La descritta interpretazione (pur in assenza di conferme nella prassi amministrativa) escluderebbe, quindi, le operazioni di acquisto, in piena coerenza con gli obiettivi della disciplina di accesso al contributo a fondo perduto, ossia compensare le perdite generate dal diffondersi della pandemia.

Tra gli altri documenti che occorre considerare, ai fini del fatturato di aprile 2019/2020, vi sono le note di variazione di cui all’art. 26 del DPR 633/72, qualora recanti data nel mese di aprile.
Lo ha precisato la circ. Agenzia delle Entrate n. 15/2020 (oltre ad essere riportato nelle istruzioni del modello per il contributo).

Da considerare anche le note di variazione

Dunque, dovranno essere computate “positivamente” le note di variazione in aumento emesse con data aprile 2019/2020.
Viceversa, saranno computate “negativamente” le note di variazione in diminuzione emesse con data aprile 2019/2020. Sul punto, è da evidenziare che numerosi documenti sono stati emessi in data 30 aprile 2019, in quanto termine ultimo per le variazioni in diminuzione relative ad eventi occorsi nell’anno 2018 (circ. Agenzia delle Entrate n. 1/2020), mentre, con riferimento al 2019, il termine ultimo di emissione delle note di credito è il 30 giugno 2020.

Potrebbe accadere che, qualora un soggetto abbia emesso note di credito per importi significativi nel mese di aprile 2019, il suo “fatturato” da raffrontare sia negativo nella mensilità interessata.

Non è stato chiarito, invece, se debbano essere computate (negativamente) nel fatturato anche le note di variazione non rilevanti ai fini IVA. Si pensi al caso del documento emesso oltre il termine annuale (art. 26 comma 3 del DPR 633/72) in ragione di un sopravvenuto accordo tra le parti oppure nell’ipotesi di errori nella fatturazione.
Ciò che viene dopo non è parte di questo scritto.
(* ===== verification/Queue.v ===== *)
(** * The queue's operations ([internal/queue/queue.go])

    [Queue] is the index, the log and the rest of what the mutex guards.  An
    operation that waits for the disk has two critical sections: the first is a
    function to the next state and a [Phase], the result or the batch to wait
    for; the second is [waitDurable].  The clock, the random bytes and the
    results of system calls are arguments. *)

From Stdlib Require Import ZArith Lia.
From S2P Require Import Prelude GoInt Errors WalRecord Replay GoHeap Message Heaps Codec Index Log.

(** ** State *)

(** [type Counters struct] *)
Record Counters := mkCounters {
  n_Enqueued : Z;
  n_Dequeued : Z;
  n_Acked : Z;
  n_Nacked : Z;
  n_Expired : Z;
  n_DeadLettered : Z;
  n_Duplicates : Z;
  n_Compactions : Z;
}.

Definition zeroCounters : Counters := mkCounters 0 0 0 0 0 0 0 0.

(** [q.counters.F++] and [+=] on the [uint64] fields. *)
Definition add_Enqueued k c := mkCounters (uint64 (n_Enqueued c + k)) (n_Dequeued c) (n_Acked c) (n_Nacked c)
  (n_Expired c) (n_DeadLettered c) (n_Duplicates c) (n_Compactions c).
Definition add_Dequeued k c := mkCounters (n_Enqueued c) (uint64 (n_Dequeued c + k)) (n_Acked c) (n_Nacked c)
  (n_Expired c) (n_DeadLettered c) (n_Duplicates c) (n_Compactions c).
Definition add_Acked k c := mkCounters (n_Enqueued c) (n_Dequeued c) (uint64 (n_Acked c + k)) (n_Nacked c)
  (n_Expired c) (n_DeadLettered c) (n_Duplicates c) (n_Compactions c).
Definition add_Nacked k c := mkCounters (n_Enqueued c) (n_Dequeued c) (n_Acked c) (uint64 (n_Nacked c + k))
  (n_Expired c) (n_DeadLettered c) (n_Duplicates c) (n_Compactions c).
Definition add_Expired k c := mkCounters (n_Enqueued c) (n_Dequeued c) (n_Acked c) (n_Nacked c)
  (uint64 (n_Expired c + k)) (n_DeadLettered c) (n_Duplicates c) (n_Compactions c).
Definition add_DeadLettered k c := mkCounters (n_Enqueued c) (n_Dequeued c) (n_Acked c) (n_Nacked c)
  (n_Expired c) (uint64 (n_DeadLettered c + k)) (n_Duplicates c) (n_Compactions c).
Definition add_Duplicates k c := mkCounters (n_Enqueued c) (n_Dequeued c) (n_Acked c) (n_Nacked c)
  (n_Expired c) (n_DeadLettered c) (uint64 (n_Duplicates c + k)) (n_Compactions c).
Definition add_Compactions k c := mkCounters (n_Enqueued c) (n_Dequeued c) (n_Acked c) (n_Nacked c)
  (n_Expired c) (n_DeadLettered c) (n_Duplicates c) (uint64 (n_Compactions c + k)).

Record Queue := mkQueue {
  q_path : string;
  q_ix : Index;
  q_log : Log;
  q_failed : option Err;
  q_lastAge : Time;
  q_lastPurge : Time;
  q_counters : Counters;
  q_closed : bool;
  q_compactThreshold : Z;
  q_compactFloor : Z;
  q_wake : bool;          (* the channel of capacity 1 holds a token *)
  q_detached : option (list (list byte));
    (* ghost: when the log's descriptor is no longer the file at the path, what
       that file may be *)
}.

Definition defaultCompactThreshold : Z := Z.shiftl 8 20.
Definition dedupPurgeInterval : Duration := 30 * Second.

Definition with_ix ix q := mkQueue (q_path q) ix (q_log q) (q_failed q) (q_lastAge q) (q_lastPurge q)
  (q_counters q) (q_closed q) (q_compactThreshold q) (q_compactFloor q) (q_wake q) (q_detached q).
Definition with_log l q := mkQueue (q_path q) (q_ix q) l (q_failed q) (q_lastAge q) (q_lastPurge q)
  (q_counters q) (q_closed q) (q_compactThreshold q) (q_compactFloor q) (q_wake q) (q_detached q).
Definition with_failed e q := mkQueue (q_path q) (q_ix q) (q_log q) e (q_lastAge q) (q_lastPurge q)
  (q_counters q) (q_closed q) (q_compactThreshold q) (q_compactFloor q) (q_wake q) (q_detached q).
Definition with_lastAge t q := mkQueue (q_path q) (q_ix q) (q_log q) (q_failed q) t (q_lastPurge q)
  (q_counters q) (q_closed q) (q_compactThreshold q) (q_compactFloor q) (q_wake q) (q_detached q).
Definition with_lastPurge t q := mkQueue (q_path q) (q_ix q) (q_log q) (q_failed q) (q_lastAge q) t
  (q_counters q) (q_closed q) (q_compactThreshold q) (q_compactFloor q) (q_wake q) (q_detached q).
Definition count f q := mkQueue (q_path q) (q_ix q) (q_log q) (q_failed q) (q_lastAge q) (q_lastPurge q)
  (f (q_counters q)) (q_closed q) (q_compactThreshold q) (q_compactFloor q) (q_wake q) (q_detached q).
Definition with_q_closed b q := mkQueue (q_path q) (q_ix q) (q_log q) (q_failed q) (q_lastAge q) (q_lastPurge q)
  (q_counters q) b (q_compactThreshold q) (q_compactFloor q) (q_wake q) (q_detached q).
Definition SetCompactThreshold n q := mkQueue (q_path q) (q_ix q) (q_log q) (q_failed q) (q_lastAge q)
  (q_lastPurge q) (q_counters q) (q_closed q) n (q_compactFloor q) (q_wake q) (q_detached q).
Definition with_compactFloor n q := mkQueue (q_path q) (q_ix q) (q_log q) (q_failed q) (q_lastAge q)
  (q_lastPurge q) (q_counters q) (q_closed q) (q_compactThreshold q) n (q_wake q) (q_detached q).
Definition with_detached d q := mkQueue (q_path q) (q_ix q) (q_log q) (q_failed q) (q_lastAge q)
  (q_lastPurge q) (q_counters q) (q_closed q) (q_compactThreshold q) (q_compactFloor q) (q_wake q) d.
Definition with_wake b q := mkQueue (q_path q) (q_ix q) (q_log q) (q_failed q) (q_lastAge q) (q_lastPurge q)
  (q_counters q) (q_closed q) (q_compactThreshold q) (q_compactFloor q) b (q_detached q).

(** [newQueue] and [start], with the index, the log and the time to begin with. *)
Definition startQueue (path : string) (ix : Index) (l : Log) (now : Time) : Queue :=
  mkQueue path ix l None now now zeroCounters false defaultCompactThreshold 0 false None.

(** What the first critical section of an operation leaves to do. *)
Inductive Phase (R : Type) :=
  | Return (r : R)
  | AwaitDurable (batch : Z) (r : R).   (* [waitDurable(batch)], then [r] *)
Arguments Return {R} _.
Arguments AwaitDurable {R} _ _.

Definition checkLocked (q : Queue) : option Err :=
  if q_closed q then Some ErrClosed else q_failed q.

(** A send that never blocks. *)
Definition signal (q : Queue) : Queue := with_wake true q.

(** [q.log.Append] *)
Definition logAppend (t : RecType) (payload : list byte) (q : Queue) : Queue * (Z + Err) :=
  let '(l, r) := Append t payload (q_log q) in (with_log l q, r).

(** The second critical section: [err] is what [q.log.Wait] returned. *)
Definition waitDurable (err : option Err) (q : Queue) : Queue * option Err :=
  match err with
  | Some e => (if decide (q_failed q = None) then with_failed (Some e) q else q, Some e)
  | None => (q, None)
  end.

(** ** Enqueue *)

(** [type EnqueueResult struct] *)
Record EnqueueResult := mkEnqueueResult {
  er_ID : string;
  er_Seq : Z;
  er_VisibleAt : Time;
  er_Duplicate : bool;
}.

Definition noResult : EnqueueResult := mkEnqueueResult "" 0 zeroTime false.

(** The live dedup entry of an enqueue, if there is one. *)
Definition duplicateOf (now : Time) (dedupID : string) (q : Queue) : option dedupEntry :=
  if bool_decide (dedupID = "") then None
  else
    match ix_dedup (q_ix q) !! dedupID with
    | Some e => if Before now (e_ExpiresAt e) then Some e else None
    | None => None
    end.

(** The message [Enqueue] builds. *)
Definition newMessage (id dedupID : string) (seq priority : Z) (now : Time) (delay : Duration)
    (payload : list byte) : Message :=
  mkMessage id dedupID seq priority (Add now delay) payload 0 now stateReady 0 0 zeroTime.

Definition Enqueue (now : Time) (rand8 : list byte) (payload : list byte) (priority : Z)
    (delay : Duration) (dedupID : string) (q : Queue)
    : option (Queue * Phase (EnqueueResult * option Err)) :=
  match checkLocked q with
  | Some err => Some (q, Return (noResult, Some err))
  | None =>
    match duplicateOf now dedupID q with
    | Some e => Some (count (add_Duplicates 1) q, Return (mkEnqueueResult (e_MessageID e) 0 zeroTime true, None))
    | None =>
      let m := newMessage (newID rand8) dedupID (ix_nextSeq (q_ix q)) priority now delay payload in
      match logAppend TypeEnqueue (encodeMessage m) q with
      | (q, inr err) => Some (with_failed (Some err) q, Return (noResult, Some err))
      | (q, inl batch) =>
        let '(l, ix) := alloc m (q_ix q) in
        '(ix, err) ← applyEnqueue l now ix;
        let q := with_ix ix q in
        match err with
        | Some err => Some (q, Return (noResult, Some err))
        | None =>
          Some (count (add_Enqueued 1) q,
                AwaitDurable batch (mkEnqueueResult (m_ID m) (m_Seq m) (m_VisibleAt m) false, None))
        end
      end
    end
  end.

(** What [Enqueue] does after the wait, with the result [r] of the first phase. *)
Definition Enqueue_finish (r : EnqueueResult) (err : option Err) (q : Queue)
    : Queue * (EnqueueResult * option Err) :=
  match waitDurable err q with
  | (q, Some e) => (q, (noResult, Some e))
  | (q, None) => (signal q, (r, None))
  end.

(** ** Dequeue *)

Definition Dequeue (now : Time) (max : Z) (visibility : Duration) (q : Queue)
    : option (Queue * (list Message * option Err)) :=
  let max := if max <=? 0 then 1 else max in
  match checkLocked q with
  | Some err => Some (q, ([], Some err))
  | None =>
    ix ← promoteDue now (q_ix q);
    let visibility := if visibility <=? 0 then visibilityTimeout (ix_cfg ix) else visibility in
    '(out, ix) ← lease_loop (Z.to_nat max) (Add now visibility) ix;
    let q := count (add_Dequeued (Z.of_nat (length out))) (with_ix ix q) in
    Some ((if (0 <? length out)%nat then signal q else q), (out, None))
  end.

(** ** Ack and Nack *)

Definition Ack (id : string) (q : Queue) : option (Queue * Phase (option Err)) :=
  match checkLocked q with
  | Some err => Some (q, Return (Some err))
  | None =>
    match ix_byID (q_ix q) !! id with
    | None => Some (q, Return (Some ErrNotFound))
    | Some l =>
      m ← ix_store (q_ix q) !! l;
      if negb (bool_decide (m_state m = stateInFlight)) && negb (bool_decide (m_state m = stateDead))
      then Some (q, Return (Some ErrNotInFlight))
      else
        match logAppend TypeAck (bytes_of_string id) q with
        | (q, inr err) => Some (with_failed (Some err) q, Return (Some err))
        | (q, inl batch) =>
          '(ix, err) ← applyAck id (q_ix q);
          let q := with_ix ix q in
          match err with
          | Some err => Some (q, Return (Some err))
          | None => Some (count (add_Acked 1) q, AwaitDurable batch None)
          end
        end
    end
  end.

Definition Nack (now : Time) (id : string) (q : Queue) : option (Queue * Phase (option Err)) :=
  match checkLocked q with
  | Some err => Some (q, Return (Some err))
  | None =>
    match ix_byID (q_ix q) !! id with
    | None => Some (q, Return (Some ErrNotFound))
    | Some l =>
      m ← ix_store (q_ix q) !! l;
      if negb (bool_decide (m_state m = stateInFlight)) then Some (q, Return (Some ErrNotInFlight))
      else
        match logAppend TypeNack (bytes_of_string id) q with
        | (q, inr err) => Some (with_failed (Some err) q, Return (Some err))
        | (q, inl batch) =>
          '(ix, (dead, err)) ← applyAttempt id now (q_ix q);
          let q := with_ix ix q in
          match err with
          | Some err => Some (q, Return (Some err))
          | None =>
            let q := count (add_Nacked 1) q in
            let q := if dead : bool then count (add_DeadLettered 1) q else q in
            Some (q, AwaitDurable batch None)
          end
        end
    end
  end.

(** What [Nack] does after the wait; [Ack] returns what [waitDurable] does. *)
Definition Nack_finish (err : option Err) (q : Queue) : Queue * option Err :=
  match waitDurable err q with
  | (q, Some e) => (q, Some e)
  | (q, None) => (signal q, None)
  end.

(** ** The timer *)

(** The expiry loop of [tick]: the state and [maxBatch]. *)
Fixpoint expire_loop (fuel : nat) (now : Time) (maxBatch : Z) (q : Queue) : option (Queue * Z) :=
  match fuel with
  | O => None
  | S fuel =>
    match ix_inflight (q_ix q) with
    | [] => Some (q, maxBatch)
    | l :: _ =>
      m ← ix_store (q_ix q) !! l;
      if After (m_deadline m) now then Some (q, maxBatch)
      else
        match logAppend TypeLeaseExpire (bytes_of_string (m_ID m)) q with
        | (q, inr err) => Some (with_failed (Some err) q, maxBatch)
        | (q, inl batch) =>
          let maxBatch := if batch >? maxBatch then batch else maxBatch in
          '(ix, (dead, err)) ← applyAttempt (m_ID m) now (q_ix q);
          let q := with_ix ix q in
          match err with
          | Some err => Some (with_failed (Some err) q, maxBatch)
          | None =>
            let q := count (add_Expired 1) q in
            let q := if dead : bool then count (add_DeadLettered 1) q else q in
            expire_loop fuel now maxBatch q
          end
        end
    end
  end.

Definition agePriorities (now : Time) (q : Queue) : option Queue :=
  let iv := agingInterval (ix_cfg (q_ix q)) in
  if (iv <=? 0) || (length (ix_ready (q_ix q)) =? 0)%nat || (Sub now (q_lastAge q) <? iv) then Some q
  else
    let q := with_lastAge now q in
    ix ← ageReady now (q_ix q);
    Some (with_ix ix q).

(** The dedup purge of [tick]. *)
Definition purgeDedup (now : Time) (q : Queue) : Queue :=
  if Sub now (q_lastPurge q) >=? dedupPurgeInterval then
    with_lastPurge now
      (with_ix (set_dedup (filter (fun '(_, e) => Before now (e_ExpiresAt e) = true) (ix_dedup (q_ix q)))
                  (q_ix q)) q)
  else q.

(** The closure [consider] of [nextDeadlineLocked]. *)
Definition consider (t next : Time) : Time :=
  if IsZero t then next
  else if IsZero next || Before t next then t
  else next.

Definition nextDeadlineLocked (q : Queue) : option Time :=
  let ix := q_ix q in
  let next := zeroTime in
  next ← match ix_delayed ix with
         | [] => Some next
         | l :: _ => m ← ix_store ix !! l; Some (consider (m_VisibleAt m) next)
         end;
  next ← match ix_inflight ix with
         | [] => Some next
         | l :: _ => m ← ix_store ix !! l; Some (consider (m_deadline m) next)
         end;
  let iv := agingInterval (ix_cfg ix) in
  let next := if (0 <? iv) && (0 <? length (ix_ready ix))%nat then consider (Add (q_lastAge q) iv) next else next in
  let next := if bool_decide (ix_dedup ix = ∅) then next
              else consider (Add (q_lastPurge q) dedupPurgeInterval) next in
  Some next.

(** What [tick] decided in its critical section. *)
Record Ticked := mkTicked { tk_next : Time; tk_maxBatch : Z; tk_shouldCompact : bool }.

Definition tick (now : Time) (q : Queue) : option (Queue * Ticked) :=
  if negb (bool_decide (q_failed q = None)) || q_closed q then Some (q, mkTicked zeroTime 0 false)
  else
    ix ← promoteDue now (q_ix q);
    let q := with_ix ix q in
    '(q, maxBatch) ← expire_loop (S (length (ix_inflight (q_ix q)))) now 0 q;
    q ← agePriorities now q;
    let q := purgeDedup now q in
    let size := Size (q_log q) in
    let shouldCompact := bool_decide (q_failed q = None) && negb (q_closed q) &&
                         (size >=? q_compactThreshold q) && (size >=? q_compactFloor q) in
    next ← nextDeadlineLocked q;
    Some (q, mkTicked next maxBatch shouldCompact).

(** The timer [run] sets after a tick. *)
Definition timerDelay (now next : Time) : Duration :=
  if negb (IsZero next) then
    let d := Sub next now in
    if d <? Millisecond then Millisecond else d
  else Hour.

(** ** Close *)

(** The first critical section of [Close]; the log is closed after it. *)
Definition Close (q : Queue) : Queue := with_q_closed true q.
Seppur in assenza di indicazioni specifiche sul punto, la ratio della disposizione volta a determinare l’ambito di applicazione del contributo a fondo perduto COVID-19 dovrebbe consentire il computo in diminuzione del fatturato anche di quelle note che non hanno rilevanza IVA, così come avviene, in aumento, per i corrispettivi relativi ad operazioni fuori campo.